As I neared mile 29, I sped up. I ran towards the point I knew my husband would be and there he was running towards me. He was waving and carrying a large diet fountain coke and a bag of salty french fries! What can I say, he knows me too well. I smiled and he smiled and he said, “I have these for you when you are done!” and I told him I didn’t want to run up that last hill again. And, I told him he better be at that finish line to get photos when I did get up that last hill again! I did not stop. I ran as hard as my legs could go and I made that last hill. As I came into the finisher’s shoot, people were yelling and I could hear my husband yell, “Run, Steph, Run!”. I didn’t know why he was yelling at me but I started sprinting; I would only find out later that he was trying to push me to a certain time.

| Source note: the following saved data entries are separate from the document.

Definition legacy_proven (l : list item) : Prop :=
  exists passkey preq prsp ia ra c prnd r l1 l2,
    l = l1 ++ [Rx (BT_SMP_CMD_PAIRING_RANDOM :: r)] ++ l2 /\ legacy_half passkey preq prsp ia ra c prnd l1 /\
    smp_c1 (le_bytes 4 passkey ++ zeros 12) r preq prsp ia ra = Some c.

Definition passkey_proven (es : list event) (l : list item) : Prop := sc_proven es l \/ legacy_proven l.

(** ** Evidence lasts *)

Lemma rounds_app passkey rpk lpk n l l' :
  passkey_rounds passkey rpk lpk n l -> passkey_rounds passkey rpk lpk n (l ++ l').
Proof.
  intros [l1 l2 l3 l4|m l1 l2 l3 c ours r prnd H1 H2 H3].
  - rewrite <- !(assoc_L (++)). apply rounds_displayed.
  - rewrite <- !(assoc_L (++)). by eapply rounds_next.
Qed.

Lemma rounds_pred passkey rpk lpk n l : passkey_rounds passkey rpk lpk (S n) l -> passkey_rounds passkey rpk lpk n l.
Proof. inversion 1; subst. by apply rounds_app. Qed.

Lemma rounds_le passkey rpk lpk n m l :
  (m <= n)%nat -> passkey_rounds passkey rpk lpk n l -> passkey_rounds passkey rpk lpk m l.
Proof. induction 1; [done|]. intros ?%rounds_pred. auto. Qed.

Lemma legacy_half_app passkey preq prsp ia ra c prnd l l' :
  legacy_half passkey preq prsp ia ra c prnd l -> legacy_half passkey preq prsp ia ra c prnd (l ++ l').
Proof.
  intros (l1 & l2 & ours & -> & H). exists l1, (l2 ++ l'), ours. split; [by rewrite <- !(assoc_L (++))|done].
Qed.
Lemma round_over_busy es buf w v :
  busy es false w -> can BT_SMP_CMD_PAIRING_RANDOM w = true -> has SMP_FLAG_SC w = true -> method (smp w) = PASSKEY_DISPLAY ->
  smp_f4 (pkey (smp w)) (local_pkey w) buf (passkey_bit (passkey (smp w)) (passkey_round (smp w))) = Some (pcnf (smp w)) ->
  round_over buf w v -> busy es false v.
Proof.
  intros B Hcan Hsc Hm Hf4 [V1 V2 V3 V4 V5 V6 V7 V8 V9 V10 V11 V12].
  destruct B as [[B0 B1] B2 B3 B4 B5 _]. destruct (B5 Hsc ltac:(by rewrite Hm)) as [S0 S1 S2 S3 S4 S5 S6 S7]. clear B5.
  destruct (S4 Hcan ltac:(by rewrite Hm)) as (_ & Hr & Hhalf).
  assert (Hlog : forall x, x ∈ log w -> x ∈ log v) by (intros x; rewrite V12; set_solver).
  assert (Hne : ~ early w) by (intros (_ & He & _); congruence).
  assert (Hlpk : local_pkey v = local_pkey w) by (unfold local_pkey; by rewrite V11).
  pose proof (half_next w buf _ (log v) [] _ Hhalf (proj1 Hr) eq_refl eq_refl Hf4 ltac:(by rewrite V12, app_nil_r)) as Hround.
  assert (Hrd : forall n, (n <= S (Z.to_nat (passkey_round (smp w))))%nat -> rounds_done n v).
  { intros n Hn. split; [congruence|]. rewrite V4, V5, Hlpk. by eapply rounds_le. }
  assert (Hmono : forall n, rounds_done n w -> rounds_done n v).
  { intros n [Ha Hb]. split; [congruence|]. rewrite V4, V5, Hlpk, V12. by apply rounds_app. }
  assert (Hu8 : 0 <= passkey_round (smp v) < 256 /\ passkey_round (smp v) <= passkey_round (smp w) + 1).
  { rewrite V10. split; [apply u8_range|apply u8_le; lia]. }
  split; rewrite ?V1, ?V2, ?V3, ?V6 by done; cbn [Z.eqb]; rewrite ?andb_false_r, ?orb_false_r, ?andb_true_r.
  - split; [done|]. rewrite !Forall_cons in *. rewrite !V1 by done. rewrite !andb_false_r, !orb_false_r. naive_solver.
  - by rewrite B2.
  - auto.
  - intros H1 H2. rewrite V12, <- (app_nil_r es). by apply passkey_proven_mono, B4.
  - intros _ _. split; rewrite ?V1, ?V2, ?V3, ?V5, ?V7, ?V8, ?V9, ?V11 by done; cbn [Z.eqb]; rewrite ?andb_false_r, ?orb_false_r, ?andb_true_r; [done|..].
    + intros H. by destruct Hne; apply S1.
    + intros [? ?]%S2. auto.
    + intros _. split; [lia|]. apply Hrd. lia.
    + done.
    + intros H. split; [|rewrite V12; set_solver]. destruct (Z.eqb_spec (passkey_round (smp v)) 20) as [E20|_]; [apply Hrd; lia|].
      rewrite !orb_false_r in H. by apply Hmono, S5.
    + intros H1 H2. by apply Hlog, S6.
    + right. by destruct S7.
  - congruence.
Qed.

(** The number of the peer is there. *)
Definition opened (buf : list Z) w : smp_world F R := upd_smp (set_rrnd buf) (arrived BT_SMP_CMD_PAIRING_RANDOM buf w).

Lemma core_opened es buf w : core es w -> core es (opened buf w).
Proof. intros C. by apply core_upd_smp, core_arrived. Qed.

Lemma check_confirm_0 w :
  method (smp w) = PASSKEY_DISPLAY -> sc_smp_check_confirm w = 0 ->
  smp_f4 (pkey (smp w)) (local_pkey w) (rrnd (smp w)) (passkey_bit (passkey (smp w)) (passkey_round (smp w))) = Some (pcnf (smp w)).
Proof.
  intros Hm. unfold sc_smp_check_confirm, confirm_r. rewrite Hm. destruct (smp_f4 _ _ _ _) as [cfm|]; [|done].
  by case_bool_decide; subst.
Qed.

Lemma rand_bytes_rng n w : exists err buf st, rand_bytes n w = (err, buf, set_rng st w).
Proof. unfold rand_bytes. destruct (bt_rand _ _) as [[err buf] st]. eauto. Qed.

Lemma can_set_flag c f w : can c (set_flag f w) = can c w.
Proof. done. Qed.
Lemma await_round w : passkey_round (smp (await_dhcheck w)) = passkey_round (smp w).
Proof. done. Qed.

Lemma prnd_round buf st w : passkey_round (smp (upd_smp (set_prnd buf) (set_rng st w))) = passkey_round (smp w).
Proof. done. Qed.
Lemma can_prnd c buf st w : can c (upd_smp (set_prnd buf) (set_rng st w)) = can c w.
Proof. done. Qed.
Lemma has_prnd f buf st w : has f (upd_smp (set_prnd buf) (set_rng st w)) = has f w.
Proof. done. Qed.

As I crossed the finish line, there was a young lady offering me water and also my husband smiling gleefully. They walked me inside and it was everything I could do to hold in all of the tears, but walking and crying at the same time seemed too difficult, so I just walked. I was stopped at the timetable and was told there was an issue with my time print out. I was confused but happy to take my medal. I wasn’t clear on why they wouldn’t let me move forward and then my husband said, “You placed!”. I was astounded. Apparently, the time was such that they had to discern my place in age group–it turns out I was the 4th woman to finish AND I won 1st in my age division (F, 40-49). When they told me that, it was everything I could do to stand up. I figured I was one of the last women to finish! The volunteers and assistant race director all congratulated me and were so kind. I was so grateful to have them there and so happy that my husband was there! He helped me get back to the showers and change out of my wet, sweaty clothes. I had a sunburn (note to self: stop to reapply sunscreen after 20 miles) and I was starving but you couldn’t peel the goofy grin off of my face. All of my hard training had paid off and I was now officially an ultramarathoner! I cannot say enough about this race-from the swag to the aide stations to the volunteers to the scenery-it all blew me away!
Let me be clear when I started this running journey five years ago, I never had my eyes set on this goal. But, with the help of so many people, this idea became a goal that became a reality. If you want something bad enough, you will do it. It may not begin or finish the way you expect or plan, but it can happen. I think the key for me was to surround myself with people who believe in me as much if sometimes more than I believe in myself.